The food sector was first hit by modernity and innovation in the field of vegetable protein when soya arrived in the West from the East, largely thanks to migrants who brought their gastronomic customs with them.

Simply, from the plant to the table, preferably converted into sauce.

However, it did not stop there.

The varied and surprising properties attributed to soya protein were consolidated in the food industry in the early 1960s, when, by virtue of experience and observation, excellent properties were attributed to it, for both adult and infant nutrition.

The years went by and experience in research and innovation grew and improved to meet the nutritional needs of the traditional population in general, and, of that other growing segment that was beginning to demand a diet in which animal protein was rapidly losing ground until it almost disappeared completely.

As always, the food industry took notice and began to investigate the food uses of the vegetable protein of the star crop of the moment, soya.

And that was some seventy years ago.

Its high nutritional value made soya a star full of promise, benefits, and possibilities… and expectations were far exceeded. It was all advantages, soya became an emblem and a synonym for healthy living, entering a new phase for the industry, that of functional foods, which arrived, convinced, and won.

We are therefore not talking about a virgin sector in this area, quite the contrary.

Soya is already an old acquaintance in R&D in the food industry, a long coexistence that has clearly defined this legume of high nutritional value which, at the time, broke the most consolidated conventions by showing that another way of eating, outside the traditional diet, was possible.

Soya is the queen that has continued to lead the way in alternative nutrition with plant protein-based foods in a society with an exceptionally growing number of vegetarians, vegans and flexitarians (according to a study by Health Focus International, more than 50 percent of consumers have made changes to their diets to include more plant protein-based products).

Of course, as the years go by, research from experience multiplies, kingdoms grow, and a queen is not enough. The search for a vegetable protein, for example, was born, to renew the market offer but also to enrich it, to provoke the curiosity of a society that demands another way of nourishing itself and is open to new experiences.

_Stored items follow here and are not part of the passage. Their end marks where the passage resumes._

(* ===== verification/ExecCache.v ===== *)
(** * The exec image cache: state and operations

    src/exec_cache.c keeps whole-file copies of recently executed programs.
    Loads run concurrently with each other and with the hooks by which the
    virtual filesystem invalidates paths, so the code is modelled as programs
    of atomic steps over a shared state: a step is one critical section of
    [exc_lock], one call of the virtual filesystem, or one call of the heap.
    [sys_step] interleaves any number of programs.  A log records what the
    steps did, for the statements about whole executions. *)
From stdpp Require Import gmap.
From S2P Require Import Prelude Paths Heap Vfs.
#[local] Open Scope Z_scope.

(** ** Programs of atomic steps *)

Inductive prog (S A : Type) : Type :=
  | Ret (a : A)
  | Atomic {B : Type} (f : S -> B * S) (k : B -> prog S A).
Arguments Ret {S A}.
Arguments Atomic {S A B}.

Fixpoint pbind {S A B : Type} (m : prog S A) (g : A -> prog S B) : prog S B :=
  match m with
  | Ret a => g a
  | Atomic f k => Atomic f (fun b => pbind (k b) g)
  end.
Declare Scope prog_scope.
Delimit Scope prog_scope with prog.
Notation "x <- m ;; k" := (pbind m (fun x => k)) (at level 100, m at next level, right associativity) : prog_scope.
#[local] Open Scope prog_scope.

(** A program on its own. *)
Fixpoint prun {S A : Type} (m : prog S A) (s : S) : A * S :=
  match m with
  | Ret a => (a, s)
  | Atomic f k => let '(b, s) := f s in prun (k b) s
  end.

(** Any thread may make the next step. *)
Inductive sys_step {S A : Type} : S * list (prog S A) -> S * list (prog S A) -> Prop :=
  | sys_step_thread s pool t B (f : S -> B * S) k :
      pool !! t = Some (Atomic f k) -> sys_step (s, pool) ((f s).2, <[t := k (f s).1]> pool).

(** The same with the order given; a thread that has finished does nothing. *)
Fixpoint sys_run {S A : Type} (schedule : list nat) (c : S * list (prog S A)) : S * list (prog S A) :=
  match schedule with
  | [] => c
  | t :: schedule =>
      sys_run schedule match c.2 !! t with
                       | Some (Atomic f k) => ((f c.1).2, <[t := k (f c.1).1]> c.2)
                       | _ => c
                       end
  end.

(** ** State *)

Definition EXC_SLOTS : Z := 8.
Definition EXC_PATH : Z := 256.
Definition EXC_MAX_TOTAL : Z := 16 * 2 ^ 20.
Definition EXC_MAX_FILE : Z := 8 * 2 ^ 20.
Definition EXC_LOADING : Z := 4.
(** [sizeof(exc_entry_t)]. *)
Definition ENTRY_SIZE : Z := 312.

(** [data] is the address of the image, [image] its bytes. *)
Record exc_entry := mk_entry {
  refs : Z;
  dead : bool;
  e_path : cstr;
  e_size : Z;
  e_mtime : Z;
  e_ino : Z;
  have_ino : bool;
  lru : Z;
  data : Z;
  image : list Z;
}.
Record exc_loading := mk_loading { used : bool; dirty : bool; ld_path : cstr }.
Record exc_id := mk_id { id_size : Z; id_mtime : Z; id_ino : Z; id_have_ino : bool; id_nlink : Z }.

Definition zero_entry : exc_entry := mk_entry 0 false [] 0 0 0 false 0 0 [].
#[global] Instance entry_inhabited : Inhabited exc_entry := populate zero_entry.
#[global] Instance loading_inhabited : Inhabited exc_loading := populate (mk_loading false false []).

(** What the cache uses of the virtual filesystem; [x_ok] is its invariant. *)
Class ExecFiles (V : Type) := {
  x_ok : V -> Prop;
  x_resolve : cstr -> V -> Z * cstr * V;
  x_open : cstr -> Z -> V -> Z * V;
  x_seek : Z -> Z -> Z -> V -> Z * V;
  x_stat : cstr -> V -> Z * stat * V;
  x_times : cstr -> V -> Z * Z * V;
  x_read : Z -> Z -> V -> Z * list Z * V;
  x_close : Z -> V -> Z * V;
}.

(** The calls keep the invariant, and a read returns no more bytes than were
    asked for. *)
Class ExecFilesLaws (V : Type) `{!ExecFiles V} := {
  x_resolve_ok p v : x_ok v -> x_ok (x_resolve p v).2;
  x_open_ok p v : x_ok v -> x_ok (x_open p VFS_O_READ v).2;
  x_seek_ok fd off whence v : x_ok v -> x_ok (x_seek fd off whence v).2;
  x_stat_ok p v : x_ok v -> x_ok (x_stat p v).2;
  x_times_ok p v : x_ok v -> x_ok (x_times p v).2;
  x_read_ok fd n v : x_ok v -> x_ok (x_read fd n v).2;
  x_close_ok fd v : x_ok v -> x_ok (x_close fd v).2;
  x_read_bounded fd n v : x_ok v -> 0 <= n -> (x_read fd n v).1.1 <= n /\ (x_read fd n v).1.1 <= zlen (x_read fd n v).1.2;
}.

(** What happened: memory taken, used and given back; a load registered, a
    piece of file read, an image inserted or found; an invalidation, with the
    caller's path; everything invalidated. *)
Inductive xevent :=
  | XAlloc (p n : Z)
  | XUse (p n : Z)
  | XFree (p : Z)
  | XReg (t : nat) (key : cstr)
  | XRead (t : nat) (bytes : list Z)
  | XInsert (t : nat) (key : cstr)
  | XHit (t : nat) (key : cstr) (bytes : list Z)
  | XInval (path : cstr) (tree : bool)
  | XInvalAll.

(** ** Names *)

Definition exc_lower (c : Z) : Z := if (65 <=? c) && (c <=? 90) then c + 32 else c.

(** [prev] is the byte of [pre] before the current one. *)
Fixpoint exc_match_from (prev : option Z) (a pre : cstr) (tree : bool) : bool :=
  match pre, a with
  | [], [] => true
  | [], c :: _ => tree && ((c =? 47) || bool_decide (prev = Some 47))
  | p :: pre, c :: a => if exc_lower c =? exc_lower p then exc_match_from (Some p) a pre tree else false
  | _ :: _, [] => false
  end.
Definition exc_match (a pre : cstr) (tree : bool) : bool := exc_match_from None a pre tree.

Fixpoint exc_norm_loop (fuel : nat) (s out : cstr) (cap : Z) : option cstr :=
  match fuel with
  | O => Some out
  | S fuel =>
      let s := skip_slashes s in
      if bool_decide (s = []) then Some out
      else
        let '(part, e) := component s in
        if bytes_eqb part [46] then exc_norm_loop fuel e out cap
        else if bytes_eqb part [46; 46] then exc_norm_loop fuel e (drop_last out) cap
        else if cap <? zlen out + 1 + zlen part + 1 then None
        else exc_norm_loop fuel e (out ++ 47 :: part) cap
  end.
Definition exc_norm (path : cstr) (cap : Z) : option cstr :=
  if negb (bool_decide (head path = Some 47)) then None
  else (fun out => if bool_decide (out = []) then [47] else out) <$> exc_norm_loop (S (length path)) path [] cap.

Section exec_cache.
Context {H V : Type} `{!KHeap H, !ExecFiles V} (total_memory_bytes : Z).

Record shared := mk_shared {
  exc : list Z;
  entries : gmap Z exc_entry;
  exc_ld : list exc_loading;
  exc_total : Z;
  exc_tick : Z;
  exc_hits : Z;
  exc_misses : Z;
  exc_active : Z;
  sh_files : V;
  sh_heap : H;
  sh_log : list xevent;
}.
Implicit Types (s : shared) (p i : Z) (t : nat).

Definition exc_boot (v : V) (h : H) : shared :=
  mk_shared (replicate (Z.to_nat EXC_SLOTS) 0) ∅ (replicate (Z.to_nat EXC_LOADING) (mk_loading false false [])) 0 0 0 0 0 v h [].

Definition set_exc l s := mk_shared l (entries s) (exc_ld s) (exc_total s) (exc_tick s) (exc_hits s) (exc_misses s) (exc_active s) (sh_files s) (sh_heap s) (sh_log s).
Definition set_entries m s := mk_shared (exc s) m (exc_ld s) (exc_total s) (exc_tick s) (exc_hits s) (exc_misses s) (exc_active s) (sh_files s) (sh_heap s) (sh_log s).
Definition set_ld l s := mk_shared (exc s) (entries s) l (exc_total s) (exc_tick s) (exc_hits s) (exc_misses s) (exc_active s) (sh_files s) (sh_heap s) (sh_log s).
Definition set_total n s := mk_shared (exc s) (entries s) (exc_ld s) n (exc_tick s) (exc_hits s) (exc_misses s) (exc_active s) (sh_files s) (sh_heap s) (sh_log s).
Definition set_counts tick hits misses s := mk_shared (exc s) (entries s) (exc_ld s) (exc_total s) tick hits misses (exc_active s) (sh_files s) (sh_heap s) (sh_log s).
Definition set_active n s := mk_shared (exc s) (entries s) (exc_ld s) (exc_total s) (exc_tick s) (exc_hits s) (exc_misses s) n (sh_files s) (sh_heap s) (sh_log s).
Definition set_vfs v s := mk_shared (exc s) (entries s) (exc_ld s) (exc_total s) (exc_tick s) (exc_hits s) (exc_misses s) (exc_active s) v (sh_heap s) (sh_log s).
Definition set_heap h s := mk_shared (exc s) (entries s) (exc_ld s) (exc_total s) (exc_tick s) (exc_hits s) (exc_misses s) (exc_active s) (sh_files s) h (sh_log s).
Definition put_log (e : xevent) s := mk_shared (exc s) (entries s) (exc_ld s) (exc_total s) (exc_tick s) (exc_hits s) (exc_misses s) (exc_active s) (sh_files s) (sh_heap s) (sh_log s ++ [e]).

Texturized dry pea textured vegetable protein

The indicators showed that the perfect storm was nearby.

What was missing in a climate of growing demand and research into new alternatives to bring about change?

What was needed for the perfect storm to break out?

Precisely what was missing was the entry into the market of another vegetable protein, a protein called upon, this time, to change the way we feed ourselves, to be the paradigm of healthy and sustainable food in the future.

We are referring, of course, to pea protein, the Pésol Pea that Molendum Ingredients produces so that each company’s R&D&I department can investigate its potential and manufacture its own products with an allergen-free base, sustainable and with no possible risks of hormonal interaction.

The vegetable pea protein has not arrived to make soya history, it is just that the story, from now on, will be very different and much more interesting for everyone.